What is Glen Rose Nursing And Rehab Center's CMS Rating?

CMS assigns GLEN ROSE NURSING AND REHAB CENTER an overall rating of 3 out of 5 stars, which is considered average nationally. Within Texas, this rating places the facility higher than 99% of the state's 100 nursing homes. This mid-range rating indicates the facility meets federal standards but may have areas for improvement.

How is Glen Rose Nursing And Rehab Center Staffed?

CMS rates GLEN ROSE NURSING AND REHAB CENTER's staffing level at 2 out of 5 stars, which is below average compared to other nursing homes.

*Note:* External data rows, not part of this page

(* ===== verification/SetCmds.v ===== *)
(** * Commands on sets (vr_t_set.c): the code

    SADD, SREM, SISMEMBER, SCARD, SMEMBERS, SPOP and the set algebra SINTER,
    SUNION and SDIFF with their storing forms; each handler whole, with its
    locking, its early returns and its replies.  A set object in a database is
    an address; the value is in the table [heap] of the state and is read under
    a lock and written under a write lock of its database.  Temporary sets are
    values.  A freed object that is used again is a failure.

    The propagation to the append-only file and to replicas is not part of the
    state: [rewriteClientCommandVector], [alsoPropagate] and
    [preventCommandPropagation] are left out.  The results of [random()] and
    [rand()] a command draws are a list. *)

From stdpp Require Import gmap strings.
From S2P Require Import Prelude Bytes Bits NumConv Object HashKit Intset Dict DictIter DictRandom ObjDict SetType Keyspace Values.
Import NumConv Object HashKit Keyspace Values.
Import Intset(intsetNew, intsetGet, intsetLen, intsetRandom, intsetRemove, intsetFind).
Import DictRandom(dictGetRandomKey).
Import ObjDict(elem).
Import SetType.

Module SetCmds.

#[local] Open Scope vire_scope.

Definition store_set (p : Z) (v : setobj) : M unit := store p (VSet v).
Definition alloc_set (v : setobj) : M Z := alloc (VSet v).

Section Cmds.
Context (E : env) (C : valenv).

Definition t_add := setTypeAdd (junk C) (hash_seed C) (can_resize C) (set_max_intset_entries C) (table0 C) (table1 C).
Definition t_remove := setTypeRemove (junk C) (hash_seed C) (can_resize C).
Definition t_member := setTypeIsMember (hash_seed C).
Definition t_next := setTypeNext (table0 C) (table1 C).
Definition t_release := setTypeReleaseIterator (table0 C) (table1 C).

Definition set_add (p : Z) (value : robj) : M Z :=
  v <-- load_set p ;; r <-- lift (t_add v value) ;; store_set p r.1 ;; ret r.2.

Definition set_remove (p : Z) (value : robj) : M Z :=
  v <-- load_set p ;; r <-- lift (t_remove v value) ;; store_set p r.1 ;; ret r.2.

(** The object of an element, [createStringObjectFromLongLong] for integers. *)
Definition eobj (e : element) : robj := match e with EObj o => o | EInt z => createStringObjectFromLongLong z end.

(** [while ((encoding = setTypeNext(si,...)) != -1) body]: [inr] leaves the
    loop at once.  The set and the iterator are handed on to the release. *)
Fixpoint for_each {A B} (fuel : nat) (body : element -> A -> M (A + B)) (v : setobj) (si : setTypeIterator) (acc : A) : M (setobj * setTypeIterator * (A + B)) :=
  match fuel with
  | O => panic
  | S fuel =>
      r <-- lift (t_next v si) ;;
      let '(v, si, e) := r in
      match e with
      | None => ret (v, si, inl acc)
      | Some e =>
          x <-- body e acc ;;
          match x with
          | inl acc => for_each fuel body v si acc
          | inr b => ret (v, si, inr b)
          end
      end
  end.

Definition each {A B} (body : element -> A -> M (A + B)) (v : setobj) (acc : A) : M (setobj * setTypeIterator * (A + B)) :=
  for_each (S (S (Z.to_nat (setTypeSize v)))) body v (setTypeInitIterator v) acc.

(** The loop with no way out but its end, and the release. *)
Definition each_all {A} (body : element -> A -> M A) (v : setobj) (acc : A) : M A :=
  r <-- each (B := Empty_set) (fun e acc => acc <-- body e acc ;; ret (inl acc)) v acc ;;
  let '(v, si, x) := r in
  lift (t_release v si) ;;
  match x with inl acc => ret acc | inr b => match b with end end.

Staff turnover is 41%, compared to the Texas average of 46%. This relatively stable workforce can support continuity of care. RN turnover specifically is 57%, which is notably high. RNs provide skilled clinical oversight, so turnover in this role can affect medical care quality.

What Have Inspectors Found at Glen Rose Nursing And Rehab Center?

State health inspectors documented 18 deficiencies at GLEN ROSE NURSING AND REHAB CENTER during 2022 to 2025. These included: 2 that caused actual resident harm, 15 with potential for harm, and 1 minor or isolated issues. Deficiencies causing actual harm indicate documented cases where residents experienced negative health consequences.

Who Owns and Operates Glen Rose Nursing And Rehab Center?

GLEN ROSE NURSING AND REHAB CENTER is owned by a government entity. Government-operated facilities are typically run by state, county, or municipal agencies. The facility operates independently rather than as part of a larger chain. With 118 certified beds and approximately 86 residents (about 73% occupancy), it is a mid-sized facility located in GLEN ROSE, Texas.

How Does Glen Rose Nursing And Rehab Center Compare to Other Texas Nursing Homes?

Compared to the 100 nursing homes in Texas, GLEN ROSE NURSING AND REHAB CENTER's overall rating (3 stars) is above the state average of 2.8, staff turnover (41%) is near the state average of 46%, and health inspection rating (2 stars) is below the national benchmark.

What Should Families Ask When Visiting Glen Rose Nursing And Rehab Center?

Based on this facility's data, families visiting should ask: "What safeguards and monitoring systems are in place to protect residents from abuse or neglect?" "Can you walk me through typical staffing levels on day, evening, and night shifts?" "Can I visit during a mealtime to observe dining assistance and food quality?" "How do you handle medical emergencies, and what is your hospital transfer rate?" These questions are particularly relevant given the substantiated abuse finding on record and the below-average staffing rating.

Is Glen Rose Nursing And Rehab Center Safe?

Based on CMS inspection data, GLEN ROSE NURSING AND REHAB CENTER has documented safety concerns. The facility has 1 substantiated abuse finding (meaning confirmed case of resident harm by staff or other residents). The facility has a 3-star overall rating and ranks #1 of 100 nursing homes in Texas. Families considering this facility should ask detailed questions about what corrective actions have been taken since these incidents.

Do Nurses at Glen Rose Nursing And Rehab Center Stick Around?

GLEN ROSE NURSING AND REHAB CENTER has a staff turnover rate of 41%, which is about average for Texas nursing homes (state average: 46%). Moderate turnover is common in nursing homes, but families should still ask about staff tenure and how the facility maintains care continuity when employees leave.

Was Glen Rose Nursing And Rehab Center Ever Fined?

GLEN ROSE NURSING AND REHAB CENTER has been fined $22,033 across 2 penalty actions. This is below the Texas average of $33,299. While any fine indicates a compliance issue, fines under $50,000 are relatively common and typically reflect isolated problems that were subsequently corrected. Families should ask what specific issues led to these fines and confirm they've been resolved.

Is Glen Rose Nursing And Rehab Center on Any Federal Watch List?

GLEN ROSE NURSING AND REHAB CENTER is not on any federal watch list. The most significant is the Special Focus Facility (SFF) program, which identifies the bottom 1% of nursing homes nationally based on persistent, serious quality problems. Not being on this list means the facility has avoided the pattern of deficiencies that triggers enhanced federal oversight. This is a positive indicator, though families should still review the facility's inspection history directly.